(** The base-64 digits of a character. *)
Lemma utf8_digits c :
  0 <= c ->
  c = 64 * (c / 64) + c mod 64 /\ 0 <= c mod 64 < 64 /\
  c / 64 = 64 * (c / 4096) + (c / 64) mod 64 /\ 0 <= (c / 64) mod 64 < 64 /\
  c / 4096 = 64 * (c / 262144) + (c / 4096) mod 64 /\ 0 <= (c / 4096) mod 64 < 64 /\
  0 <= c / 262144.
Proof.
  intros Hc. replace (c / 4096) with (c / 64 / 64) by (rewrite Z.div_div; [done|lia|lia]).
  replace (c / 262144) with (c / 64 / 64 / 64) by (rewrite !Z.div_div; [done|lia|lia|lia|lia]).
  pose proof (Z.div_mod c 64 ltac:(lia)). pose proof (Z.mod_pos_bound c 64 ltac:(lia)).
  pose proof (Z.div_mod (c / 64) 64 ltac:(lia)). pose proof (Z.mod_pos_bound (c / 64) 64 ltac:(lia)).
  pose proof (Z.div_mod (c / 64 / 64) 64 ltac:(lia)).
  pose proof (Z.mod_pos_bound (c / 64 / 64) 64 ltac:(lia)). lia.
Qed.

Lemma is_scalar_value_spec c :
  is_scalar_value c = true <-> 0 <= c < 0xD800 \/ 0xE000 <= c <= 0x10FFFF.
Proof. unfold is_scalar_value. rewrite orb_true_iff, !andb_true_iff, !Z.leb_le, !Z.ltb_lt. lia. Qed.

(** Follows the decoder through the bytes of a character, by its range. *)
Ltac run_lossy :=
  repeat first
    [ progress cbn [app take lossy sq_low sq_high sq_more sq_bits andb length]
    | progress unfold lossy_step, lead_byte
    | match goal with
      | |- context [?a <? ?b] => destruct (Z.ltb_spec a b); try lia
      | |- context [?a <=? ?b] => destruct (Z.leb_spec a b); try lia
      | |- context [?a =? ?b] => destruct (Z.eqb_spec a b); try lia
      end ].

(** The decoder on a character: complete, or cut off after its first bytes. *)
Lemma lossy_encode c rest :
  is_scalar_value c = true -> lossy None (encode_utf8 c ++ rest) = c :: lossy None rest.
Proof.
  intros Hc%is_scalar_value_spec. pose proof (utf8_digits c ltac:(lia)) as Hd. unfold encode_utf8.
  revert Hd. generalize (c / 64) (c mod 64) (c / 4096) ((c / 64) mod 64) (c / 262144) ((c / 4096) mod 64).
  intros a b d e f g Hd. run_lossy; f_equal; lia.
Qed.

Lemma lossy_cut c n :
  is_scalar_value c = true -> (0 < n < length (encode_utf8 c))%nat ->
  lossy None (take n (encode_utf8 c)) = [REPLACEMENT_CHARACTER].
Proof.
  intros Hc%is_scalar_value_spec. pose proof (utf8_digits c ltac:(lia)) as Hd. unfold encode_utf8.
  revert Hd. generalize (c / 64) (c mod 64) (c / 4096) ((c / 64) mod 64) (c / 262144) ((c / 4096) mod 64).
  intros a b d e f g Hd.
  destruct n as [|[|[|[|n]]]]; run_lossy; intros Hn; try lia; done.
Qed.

About this task:
With the line containing "destruct n as" as the start and the last line of the entries as the end, print that whole span exactly.

Answer for this exercise:
  destruct n as [|[|[|[|n]]]]; run_lossy; intros Hn; try lia; done.
Qed.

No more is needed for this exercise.